Cash burn would be another serious concern. TherapeuticsMD, just like Kythera, offered 13.75 million shares last month, raising an estimated $33 million, which will be added to the $34 million it had on its balance sheet as of last quarter. With the company burning through what I estimate is $25 million in cash each year, it has less than three years of cash left even following its offering. Translation: Expect more dilutive offerings in 2014.
I've said it before, and I'll say it again: Wait for late-stage data so you have something tangible to trade on instead of chasing after what could be fruitless early-stage gains.

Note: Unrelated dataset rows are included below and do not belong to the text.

Lemma sublist_sorted {A} (R : A -> A -> Prop) l k : l `sublist_of` k -> StronglySorted R k -> StronglySorted R l.
Proof.
  induction 1 as [|x l k Hs IH|x l k Hs IH]; intros H; [done| |]; inversion H as [|? ? Hk Hx]; subst.
  - constructor; [by apply IH|]. rewrite Forall_forall in Hx |- *. intros y Hy. apply Hx. by eapply elem_of_sublist.
  - by apply IH.
Qed.

Lemma load_good f now st : loadState f now = Ok st -> Forall good_position (b_positions st).
Proof.
  destruct f as [| |raw]; cbn [loadState]; [intros [= <-]; constructor|done|].
  intros ([] & Hs & [= <-])%rbind_ok. apply shape_parts in Hs as (_ & _ & Hp & _). cbn [b_positions].
  apply Forall_forall. intros p Hp'. rewrite forallb_forall in Hp. by apply Hp, list_elem_of_In.
Qed.

Lemma reviewed_good l positions rest gs : Forall good_position positions -> reviewed l positions rest gs -> good_groups gs.
Proof.
  intros Hp [_ _ Hg _]. eapply Forall_impl; [exact Hg|]. intros g Hi. eapply Forall_impl; [exact Hi|].
  intros i [_ Hin]. rewrite Forall_forall in Hp. by apply Hp.
Qed.

(** A review that is not blocked: nothing to do, or the state after the
    sales is saved. *)
Lemma run_cases r f payload f' c orders : runAlpacaExitCheck r f payload = Ok (f', c, orders) ->
  (f' = f /\ orders = [] /\ (blocked c = true \/ exists st, loadState f (r_now r) = Ok st /\ b_positions st = [])) \/
  exists st, loadState f (r_now r) = Ok st /\
    let acc := sell_all r (v_positions (fetchAlpacaPositions payload)) st in
    saveState (after_review r st acc) = Ok f' /\ orders = a_orders acc.
Proof.
  unfold runAlpacaExitCheck. destruct (negb (r_lock r)); [intros [= <- <- <-]; left; by auto|].
  intros (st & Hl & H)%rbind_ok. destruct (b_positions st) as [|p ps] eqn:Ep.
  { injection H as <- <- <-. left. split_and!; [done|done|right; by exists st]. }
  cbv zeta in H. destruct (negb (bool_decide _)); [injection H as <- <- <-; left; by auto|].
  apply guard_ok in H as [_ H]. apply rbind_ok in H as (f2 & Hs & [= <- _ <-]). right. by exists st.
Qed.

Lemma sell_all_spec r l st : Forall good_position (b_positions st) ->
  let acc := sell_all r l st in
  (forall p, p ∈ b_positions st -> broker_of l (prop p "symbol") = None \/
     exists symbol, strict_eq symbol (prop p "symbol") = true /\ fate r l symbol p acc \/ p ∈ a_remaining acc) /\
  Forall (fun x => order_ok l x.1) (a_orders acc) /\ distinct_symbols (map (fun x => o_symbol x.1) (a_orders acc)).
Proof.
  intros Hp. cbv zeta. unfold sell_all. pose proof (review_spec l (r_now r) (b_positions st)) as Hr.
  destruct (review_all l (r_now r) (b_positions st)) as [rest gs]. cbn [fst snd] in Hr.
  set (a0 := {| a_remaining := rest; a_history := b_history st; a_sells := 0; a_errors := []; a_orders := [] |}).
  destruct (sell_fold r l gs a0 (reviewed_good _ _ _ _ Hp Hr)) as ([Hk _] & Hf & k & Hor & Hok & Hsub). destruct Hr as [H1 _ H3 H4].
  rewrite Hor. cbn [a0 a_orders app]. split_and!; [|done|by eapply sublist_sorted].
  intros p Hin. destruct (H1 p Hin) as [H|[H|(g & i & Hg & Hi & <-)]]; [by left|right; exists VUndef; right; by apply Hk|].
  right. exists g.1. left. split; [|by apply Hf]. unfold groups_ok in H3. rewrite Forall_forall in H3. specialize (H3 g Hg).
  rewrite Forall_forall in H3. by apply H3.
Qed.

(** C35. The review never oversells: every order is for a positive quantity
    that the broker says is available of that symbol, and a symbol gets at
    most one order in a review, whatever the gateway and the trade command
    answer. *)
Theorem never_oversells r f payload f' c orders :
  runAlpacaExitCheck r f payload = Ok (f', c, orders) ->
  Forall (fun x => order_ok (v_positions (fetchAlpacaPositions payload)) x.1) orders /\
  distinct_symbols (map (fun x => o_symbol x.1) orders).
Proof.
  intros [(_ & -> & _)|(st & Hl & _ & ->)]%run_cases; [by repeat constructor|].
  apply sell_all_spec. by eapply load_good.
Qed.

(** ** The saved positions *)

(** A position of the state, or what is left of one. *)
Definition stems_from (positions : list val) (x : val) : Prop :=
  x ∈ positions \/ exists p n, p ∈ positions /\ x = VObj (map_set (obj_fields p) "qty"%string (VNum n)).

Definition all_stem (positions : list val) (a : Acc) : Prop := Forall (stems_from positions) (a_remaining a).

Lemma keep_stem positions a l : all_stem positions a -> Forall (stems_from positions) l -> all_stem positions (keep a l).
Proof. intros Ha Hl. by apply Forall_app. Qed.

Lemma settle_stem r positions xs : forall a, all_stem positions a ->
  Forall (fun x : Item * num => x_position x.1 ∈ positions) xs -> all_stem positions (fold_left (settle r) xs a).
Proof.
  induction xs as [|[i q] xs IH]; intros a Ha Hx; [done|]. inversion Hx as [|? ? Hi Hx']; subst. cbn [fst] in Hi.
  cbn [fold_left]. apply IH; [|done]. unfold settle. destruct (nlt (of_Z 0) q).
  - unfold all_stem. cbn [a_remaining]. apply Forall_app. split; [done|]. unfold buildExitOutcome. cbn [remainingPosition].
    destruct (nlt _ _); [|done]. constructor; [|constructor]. right. by eexists _, _.
  - apply keep_stem; [done|]. constructor; [by left|constructor].
Qed.

Lemma items_stem positions (items : list Item) : Forall (fun i => x_position i ∈ positions) items ->
  Forall (stems_from positions) (map x_position items).
Proof. intros H. apply Forall_map. eapply Forall_impl; [exact H|]. intros i Hi. by left. Qed.

Lemma combine_items (P : Item -> Prop) items : forall qs, Forall P items -> Forall (fun x : Item * num => P x.1) (combine items qs).
Proof.
  induction items as [|i items IH]; intros [|q qs] H; try constructor; inversion H; subst; [done|by apply IH].
Qed.

Lemma sell_group_stem r l positions a g : all_stem positions a -> Forall (fun i => x_position i ∈ positions) g.2 ->
  all_stem positions (sell_group r l a g).
Proof.
  destruct g as [symbol items]. cbn [snd]. intros Ha Hi. unfold sell_group. pose proof (items_stem _ _ Hi) as Hm.
  destruct (nle _ (of_Z 0)); [destruct (nlt _ (gross_of _ _)); [by apply keep_stem|done]|].
  set (qty := resolveExitQty _ _). pose proof (combine_items _ items (allocations qty items) Hi) as Hc.
  destruct (executionEnabled r); [|by apply settle_stem]. destruct (r_trade _ _ _) as [code|]; [|by apply keep_stem].
  destruct (is_num code (of_Z 0)); [by apply settle_stem|by apply keep_stem].
Qed.

Lemma sell_all_stem r l st : all_stem (b_positions st) (sell_all r l st).
Proof.
  unfold sell_all. pose proof (review_spec l (r_now r) (b_positions st)) as Hr.
  destruct (review_all l (r_now r) (b_positions st)) as [rest gs]. destruct Hr as [_ H2 H3 _]. cbn [fst snd] in *.
  set (a0 := {| a_remaining := rest; a_history := b_history st; a_sells := 0; a_errors := []; a_orders := [] |}).
  assert (Ha : all_stem (b_positions st) a0).
  { unfold all_stem, a0. cbn [a_remaining]. eapply Forall_impl; [exact H2|]. intros p Hp. by left. }
  revert Ha. generalize a0. unfold groups_ok in H3. induction H3 as [|g gs Hg _ IH]; intros a Ha; [done|]. cbn [fold_left]. apply IH.
  apply sell_group_stem; [done|]. eapply Forall_impl; [exact Hg|]. by intros i [_ Hi].
Qed.

Lemma positive_json n : is_finite n = true -> nlt (of_Z 0) n = true -> is_json (VNum n).
Proof. intros Hf Hp. unfold is_json. cbn [json_view]. unfold json_num. rewrite Hf. by destruct n. Qed.

Lemma stem_json positions x : Forall is_json positions -> stems_from positions x -> good_position x -> is_json x.
Proof.
  intros Hj [Hx|(p & n & Hp & ->)] Hg; rewrite Forall_forall in Hj; [by apply Hj|].
  apply is_json_obj. apply map_set_json; [by apply fields_json, Hj|done|].
  destruct (good_qty _ Hg) as [Hf Hpos]. cbn [prop] in Hf, Hpos. rewrite field_map_set, String.eqb_refl in Hf, Hpos.
  by apply positive_json.
Qed.
(* ===== verification/Rollup.v ===== *)
(** * Multi-grain rollup ([shared/lib/market/multi_grain_rollup.js])

    Sanitizing of raw bars, the batch derivation of coarser timeframes and
    the streaming pipeline.  A raw bar is a JSON value; timestamps are
    integers (a fractional one is floored).  Listeners receive the payloads
    the model returns in order; what they do with them is not modelled. *)

From S2P Require Import Prelude JsNumber JsString JsValue JsDate JsMap Timeframe.
Open Scope Z_scope.

Definition DEFAULT_ROLLUP_LADDER : list string := ["5m"; "15m"; "30m"; "1h"; "4h"; "1d"]%string.

(** A sanitized or derived bar. *)
Record Bar := {
  symbol : string; timeframe : string; family : val; provider : val; timestampMs : Z;
  open : num; high : num; low : num; close : num; volume : num;
  coordinate_id : val; config_market : val; config_sector : val; derived_from_timeframe : val;
}.

(** The [timestamp] property of a bar. *)
Definition timestamp (b : Bar) : string := to_iso (timestampMs b).

Section Rollup.
Context {dp : DateParser}.

(** The time of a raw record: [None] for not finite. *)
Definition record_ms (rec : val) : option Z :=
  match prop rec "timestamp" with
  | VStr s => date_parse s
  | t =>
      let x := to_number (js_or t (js_or (prop rec "openTime") (prop rec "ms"))) in
      if is_finite x then Some (floor_Z x) else None
  end.

(** A sanitized bar, [null], or the [RangeError] of [toISOString]. *)
Inductive Sanitized := SBar (b : Bar) | SNull | SThrows.

Definition sanitizeRecord (rec : val) (defaultTimeframe : string) : Sanitized :=
  if negb (is_object rec) then SNull else
  match record_ms rec with
  | None => SNull
  | Some ms =>
      let o := to_number (prop rec "open") in
      let h := to_number (prop rec "high") in
      let l := to_number (prop rec "low") in
      let c := to_number (prop rec "close") in
      let v := to_number (prop rec "volume") in
      if negb (is_finite o) || negb (is_finite c) then SNull
      else if negb ((- MAX_TIME <=? ms) && (ms <=? MAX_TIME)) then SThrows
      else SBar {|
        symbol := to_upper (to_string (js_or (prop rec "symbol") (VStr EmptyString)));
        timeframe := to_string (js_or (prop rec "timeframe") (VStr defaultTimeframe));
        family := js_or (prop rec "family") (VStr "unknown");
        provider := js_or (prop rec "provider") (VStr "rollup");
        timestampMs := ms;
        open := o;
        high := if is_finite h then nmax (nmax h o) c else nmax o c;
        low := if is_finite l then nmin (nmin l o) c else nmin o c;
        close := c;
        volume := if is_finite v && nlt (of_Z 0) v then v else of_Z 0;
        coordinate_id := js_or (prop rec "coordinate_id") VUndef;
        config_market := js_or (prop rec "config_market") VUndef;
        config_sector := js_or (prop rec "config_sector") VUndef;
        derived_from_timeframe := js_or (prop rec "derived_from_timeframe") VUndef |}
  end.

(** ** Batch derivation *)

Record Options := { o_baseTimeframe : val; o_targetTimeframes : option (list string); o_includeBase : bool }.

(** [s && s.symbol]; [None] when a record throws. *)
Fixpoint sanitize_all (baseTf : string) (records : list val) : option (list Bar) :=
  match records with
  | [] => Some []
  | r :: rs =>
      match sanitizeRecord r baseTf with
      | SThrows => None
      | SNull => sanitize_all baseTf rs
      | SBar b =>
          match sanitize_all baseTf rs with
          | Some l => Some (if str_nonempty (symbol b) then b :: l else l)
          | None => None
          end
      end
  end.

Betting on a return to common sense
The past couple of months have also delivered a really odd trend among Chinese small caps. Whereas this group of stocks had been absolutely off-limits since more than a dozen accounting frauds were uncovered in 2010 and 2011, Chinese small-cap stocks have been shooting up on a regular basis lately on practically no news. Because of this, the Guggenheim China Small Cap ETF (NYSEMKT:HAO) has practically jumped back to a new 52-week high. But can it last? I doubt it.
Taking a quick look at the Guggenheim China Small Cap ETF and you'll first be smacked in the face by what I deem to be a pretty high net expense ratio of 0.75%. To add, the company's profile targets Chinese-based companies between $200 million and $1.5 billion in market value, effectively chasing growth but removing any stabilizing factors in an already volatile region.
This ETF's largest holding is Youku Tudou (NYSE: YOKU), an Internet television platform in China that's growing like wildfire but still can't turn a profit. Sales are expected to grow by 71% this year alone at Youku Tudou, but EPS losses are expected to total a whopping $2.58 this year. Furthermore, Youku Tudou has missed Wall Street's EPS estimates in five of the past seven comparable quarters -- and that's this funds' largest holding!
There are far too many variables here that could affect Chinese small-cap stock growth such as China's slowing GDP growth rate and even the government shutdown and debt ceiling debate in the United States. With that being said, I'd suggest caution around Chinese small caps and ETFs and to keep your distance from this one.
This week's theme was as simple as "show me the results!" In all three stocks this week, it looks as if we've got investors counting their chickens long before they've hatched, which often doesn't work out well for shareholders.